Nowhere Does the Energy Independence and Security Act Mention “International Indirect Land Use Change”
Thoughts from Joanne Ivancic, Executive Director, Advanced Biofuels USA. There has been a lot of controversy about “indirect land use change” analysis related to figuring out how much greenhouse gas emissions result from the production of biofuels. Looking closely at the relevant language of the legislation I conclude that a leap beyond faith with the original language is taken by EPA and others who argue—and propose in formal rule-making (“Regulation of Fuels and Fuel Additives: Changes to Renewable Fuel Standard Program”)—that EPA’s analysis must consider the possibility that global changes in land use result from the decisions of individual US energy crop growers.
The Energy Independence and Security Act of 2007, Section 202 (a) requires the EPA administrator to revise regulations to ensure that renewable US transportation fuel achieves stated “reduction(s) in lifecycle greenhouse gas emissions compared to baseline lifecycle greenhouse gas emissions.”
As defined in the Act, “The term ‘lifecycle greenhouse gas emissions’ means the aggregate quantity of greenhouse gas emissions (including direct emissions and significant indirect emissions such as significant emissions from land use changes), … related to the full fuel lifecycle, including all stages of fuel and feedstock production and distribution, from feedstock generation or extraction through the distribution and delivery and use of the finished fuel to the ultimate consumer…”

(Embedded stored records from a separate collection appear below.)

(** [try: m except e: handler] *)
Definition try_except {S A} (m : M S A) (e : exn) (handler : M S A) : M S A :=
  mkM (λ s, match runM m s with
            | (s', Raise e') => if decide (e' = e) then runM handler s' else (s', Raise e')
            | r => r
            end).

Fixpoint for_each {S A} (l : list A) (body : A → M S unit) : M S unit :=
  match l with
  | [] => mret ()
  | x :: l' => body x;; for_each l' body
  end.

(** ** Named shared memory ([multiprocessing.shared_memory]) *)

(** The regions that exist and the names they currently go by; a block is
    the list of its bytes.  Unlinking withdraws the name, the block stays
    for the processes that hold it. *)
Record shm_store := mk_store {
  shm_names : gmap string nat;
  shm_blocks : list (list Z);
}.

(** A [SharedMemory] object of one process. *)
Record SharedMemory := mk_shm {
  shm_name : string;
  shm_block : nat;
  shm_closed : bool;
}.

(** [SharedMemory(name=name, size=size, create=True)]: a fresh region is
    filled with zeros by the system.  The system refuses some strings as
    names of regions (a name with a slash in it, a name that is too long)
    with a plain [OSError]; which ones is up to the platform, and given by
    [name_ok]. *)
Definition shm_create (name_ok : string → bool) (name : string) (size : nat)
  : M shm_store SharedMemory :=
  mkM (λ st,
    if decide (size = 0) then (st, Raise ValueError)
    else if negb (name_ok name) then (st, Raise OSError)
    else match shm_names st !! name with
         | Some _ => (st, Raise FileExistsError)
         | None =>
             let b := length (shm_blocks st) in
             (mk_store (<[name := b]> (shm_names st))
                       (shm_blocks st ++ [replicate size 0%Z]),
              Ok (mk_shm name b false))
         end).

(** [SharedMemory(name=name, size=size, create=False)]: the size asked for
    is ignored, the handle spans the region as it exists. *)
Definition shm_attach (name_ok : string → bool) (name : string)
  : M shm_store SharedMemory :=
  mkM (λ st,
    if negb (name_ok name) then (st, Raise OSError)
    else match shm_names st !! name with
         | Some b => (st, Ok (mk_shm name b false))
         | None => (st, Raise FileNotFoundError)
         end).

Definition shm_unlink (h : SharedMemory) : M shm_store unit :=
  mkM (λ st,
    match shm_names st !! shm_name h with
    | Some _ => (mk_store (delete (shm_name h) (shm_names st)) (shm_blocks st), Ok ())
    | None => (st, Raise FileNotFoundError)
    end).

Definition shm_close (h : SharedMemory) : SharedMemory :=
  mk_shm (shm_name h) (shm_block h) true.

Definition block_bytes (st : shm_store) (b : nat) : list Z :=
  default [] (shm_blocks st !! b).

Definition block_write (b : nat) (offset : nat) (bytes : list Z) (st : shm_store)
  : shm_store :=
  mk_store (shm_names st)
    (alter (λ old, take offset old ++ bytes ++ drop (offset + length bytes) old)
       b (shm_blocks st)).

(** [view[:] = 0] for an array that spans the whole block. *)
Definition block_zero (b : nat) (st : shm_store) : shm_store :=
  mk_store (shm_names st)
    (alter (λ old, replicate (length old) 0%Z) b (shm_blocks st)).

(** ** [nntools/utils/io.py] *)

Inductive imread_flag := IMREAD_UNCHANGED | IMREAD_GRAYSCALE | IMREAD_COLOR.

(** [image[:, :, ::-1]] on a 3-D array. *)
Definition flip_axis2 (a : ndarray) : ndarray :=
  match arr_shape a with
  | [h; w; c] =>
      mk_ndarray (arr_dtype a) [h; w; c]
        (flat_map reverse (chunks c (h * w) (arr_data a)))
  | _ => a
  end.

(** [cv2.imread] is the parameter [imread]; it answers [None] for a file it
    cannot read, on which [image.ndim] fails. *)
Definition read_image {P} (imread : imread_flag → P → option ndarray)
    (filepath : P) (flag : option imread_flag) : result ndarray :=
  let flag := default IMREAD_UNCHANGED flag in
  match imread flag filepath with
  | None => Raise AttributeError
  | Some image =>
      if decide (ndim image = 3) then Ok (flip_axis2 image) else Ok image
  end.

(** ** Python numbers

    [multiplicative_size_factor: float = 1] holds the [int] it defaults to
    or the [float] it is given; a [float] is a double (53 bits of
    precision, rounding to nearest, ties to even). *)

Inductive number :=
  | PyLong (z : Z)
  | PyFloat (f : spec_float).

Definition float_mul : spec_float → spec_float → spec_float := SFmul 53 1024.

(** [float(z)], as the product of a [float] and an [int] converts the
    [int]. *)
Definition float_of_int (z : Z) : result spec_float :=
  match binary_normalize 53 1024 z 0 false with
  | S754_infinity _ => Raise OverflowError
  | f => Ok f
  end.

In diagramming this sentence, it is clear that the word “indirect” is an adjective modifying the word “emissions.” It does not modify the clause “land use changes.” The clause “such as significant emissions from land use changes” modifies and explicates the term “significant indirect emissions.”
Thus, the proper interpretation of the parenthetical clauses is: when calculating the aggregate quantity of greenhouse gas emissions, the EPA administrator is to include two things—direct emissions and indirect emissions. What are they?

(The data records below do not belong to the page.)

Lemma make_indexes_cache Width Height :
  0 < Width → 0 < Height → Width * Height ≤ PTRDIFF_MAX →
  make_indexes Width Height = Some (row_major Width Height).
Proof.
  intros HW HH Hfit. unfold PTRDIFF_MAX in Hfit.
  assert (H63 : 2 ^ 63 = 9223372036854775808) by reflexivity.
  apply make_indexes_row_major; unfold INT64_MAX, SIZE_MAX;
    rewrite ?two_64; nia.
Qed.

Lemma wf_set Width Height b p b' :
  set Width Height b p = Some b' → wf Width Height b → wf Width Height b'.
Proof.
  unfold set, wf. intros Hset Hwf.
  destruct (index Width Height p) as [i |]; [| done]. simpl in Hset.
  unfold array_set in Hset.
  destruct (Z.to_nat i <? length (data b))%nat; [| done].
  simpl in Hset. injection Hset as <-. simpl. by rewrite length_insert.
Qed.

(** * The wrap of the index mapping *)

(** C1: the wrap applied by [GameBoard::index] is not the floor-modulo.  With
    a modulus of type [std::size_t] the coordinate [-1] is converted to
    [2^64 - 1] before the remainder is taken, so on the modulus [3] it wraps
    to [0], where the floor-modulo gives [3 - 1 = 2], and the wraps of [-1]
    and of [-1 + 3] differ. *)
Theorem floor_modulo_minus_one_mod_3 :
  floor_modulo (-1) 3 = Some 0
  ∧ floor_modulo (-1 + 3) 3 = Some 2
  ∧ floor_mod (-1) 3 = 3 - 1.
Proof. repeat split; reflexivity. Qed.

(** C6: on a board of positive width and height every coordinate, whatever
    its integer components, negative or not, is mapped to a linear index
    strictly below [Width * Height] (no divisor is zero); on every board
    whose array holds these [Width * Height] cells, the product being
    representable in [std::size_t], the index is a slot of the array and
    [operator[]] returns a cell. *)
Theorem get_never_fails (Width Height : Z) (p : Point) :
  0 < Width → 0 < Height →
  (∃ i, index Width Height p = Some i ∧ 0 ≤ i < Width * Height)
  ∧ (Width * Height ≤ SIZE_MAX →
     ∀ b, wf Width Height b →
       ∃ i v,
         index Width Height p = Some i
         ∧ (Z.to_nat i < length (data b))%nat
         ∧ get Width Height b p = Some v).
Proof.
  intros HW HH. split; [by apply index_below |].
  intros Hfit b Hwf.
  destruct (get_defined Width Height HW HH Hfit b p Hwf)
    as (i & Ei & Hi & v & Ev).
  exists i, v. repeat split; try done.
  rewrite Hwf, extent_eq by done. lia.
Qed.

Lemma get_never_fails_witness :
  (∃ i, index 3 3 {| x := -1; y := 7 |} = Some i ∧ 0 ≤ i < 3 * 3)
  ∧ (∃ i v,
       index 3 3 {| x := -1; y := 7 |} = Some i
       ∧ (Z.to_nat i < length (data (new_board 3 3)))%nat
       ∧ get 3 3 (new_board 3 3) {| x := -1; y := 7 |} = Some v).
Proof.
  destruct (get_never_fails 3 3 {| x := -1; y := 7 |}) as [Hindex Hget];
    [lia | lia |].
  split; [exact Hindex |].
  apply Hget; [vm_compute; discriminate | reflexivity].
Defined.

(** * The transition rule *)

(** C3: the rule is the Game-of-Life table.  For a liveness bit and a
    neighbor count from 0 to 8 it answers [true] exactly when the cell is
    alive with 2 or 3 neighbors or dead with 3: a live cell with fewer than
    2 dies, with 2 or 3 survives, with more than 3 dies; a dead cell with 3
    is born and stays dead otherwise. *)
Theorem rule_table_game_of_life (is_alive : bool) (neighbor_count : Z) :
  0 ≤ neighbor_count ≤ 8 →
  (rule_table is_alive neighbor_count = true
   ↔ (is_alive = true ∧ (neighbor_count = 2 ∨ neighbor_count = 3))
     ∨ (is_alive = false ∧ neighbor_count = 3))
  ∧ (is_alive = true → neighbor_count < 2 →
     rule_table is_alive neighbor_count = false)
  ∧ (is_alive = true → neighbor_count = 2 ∨ neighbor_count = 3 →
     rule_table is_alive neighbor_count = true)
  ∧ (is_alive = true → neighbor_count > 3 →
     rule_table is_alive neighbor_count = false)
  ∧ (is_alive = false → neighbor_count = 3 →
     rule_table is_alive neighbor_count = true)
  ∧ (is_alive = false → neighbor_count ≠ 3 →
     rule_table is_alive neighbor_count = false).
Proof.
  intros Hn. unfold rule_table.
  destruct is_alive;
    destruct (Z.ltb_spec neighbor_count 2);
    destruct (Z.leb_spec neighbor_count 3);
    destruct (Z.eqb_spec neighbor_count 3);
    repeat split; intros; try done; try lia;
    try (right; split; [done | lia]);
    try (left; split; [done | lia]);
    intuition (discriminate || lia).
Qed.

Direct emissions are enumerated in the legislation as those “related to the full fuel lifecycle, including all stages of fuel and feedstock production and distribution, from feedstock generation or extraction through the distribution and delivery and use of the finished fuel to the ultimate consumer.”
Indirect emissions are noted to include, for example, “significant emissions from land use changes.” Certainly, if a field was used as pasture and is changed to grow switchgrass for harvesting, that would be a land use change. Any significant greenhouse gas emission change that might result from that should be included in the lifecycle greenhouse gas emissions analysis, per the legislation. The greenhouse gas emissions resulting from the change in the use of the land (be they negative or positive) are not directly related to any of the enumerated direct emissions sources; they are, however, indirectly related.

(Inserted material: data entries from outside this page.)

(** * Action recorder: the event-to-record pipeline of
      [recorder_clicks_window.py]

    A shallow embedding of the recorder's capture / inspect / annotate /
    append pipeline, together with a small-step model of its two listener
    threads and of the lock that serialises [record].

    Python integers are unbounded, hence [Z].  A Python [str] is
    represented by its UTF-8 encoding, a [string] of bytes.  Everything
    that the program obtains from the outside (the clock, the screenshot
    primitive, the window lookups, Pillow's file I/O and drawing, whether
    standard output accepts a line) is an input of the model: either a
    field of an oracle record or an argument of a transition label. *)

From Stdlib Require Import ZArith List String Ascii Bool Lia.
From Stdlib Require Import DecimalString DecimalZ DecimalPos Decimal.
From Stdlib Require Import Permutation Sorted FinFun.
Import ListNotations.

Local Open Scope string_scope.
Local Open Scope Z_scope.

(* ================================================================== *)
(** * Python values and exceptions *)
(* ================================================================== *)

Module Py.

(** The outcome of a call that may raise: a value, or an exception with
    its message ([str(e)]). *)
Inductive Exc (A : Type) : Type :=
| Ok (v : A)
| Raise (msg : string).
Arguments Ok {A} v.
Arguments Raise {A} msg.

Definition bind {A B} (m : Exc A) (k : A -> Exc B) : Exc B :=
  match m with
  | Ok v => k v
  | Raise e => Raise e
  end.

(** [try: body / except Exception: handler] *)
Definition try_except {A} (body : Exc A) (handler : string -> Exc A) : Exc A :=
  match body with
  | Ok v => Ok v
  | Raise e => handler e
  end.

Definition raised {A} (m : Exc A) : bool :=
  match m with Ok _ => false | Raise _ => true end.

(** [str(n)] for an [int]. *)
Definition str_int (n : Z) : string := NilZero.string_of_int (Z.to_int n).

In the proposed rule, EPA leaps from “indirect emissions such as significant emissions from land use changes” to “international indirect land use change,” creating this phrase which is not in the legislation. EPA then proposes that when land is taken from one use in one part of the world, identifiable and quantifiable adjustments will be made in another part of the world in response. Such a broad re-interpretation of the phrase is unwarranted. Nowhere in the legislation is the term “international indirect land use change.” “Land use change” was mentioned only as an example of a possible source of greenhouse gas emissions that would be indirectly related to the production of renewable fuels. This legislation speaks of “indirect emissions,” not “indirect land use.”
Certainly, indirect emissions could result from land use changes in other countries in the production of biofuels in those countries. It would seem reasonable to include those emissions in the lifecycle calculation, should those biofuels be imported to the U.S.
However, it is an unwarranted stretch to suggest that any change in the use of land from one purpose to another (be it from fallow field to energy crops or oil well) in one country has a predictable, measureable, emission-creating counterpart in another country, in another part of the world.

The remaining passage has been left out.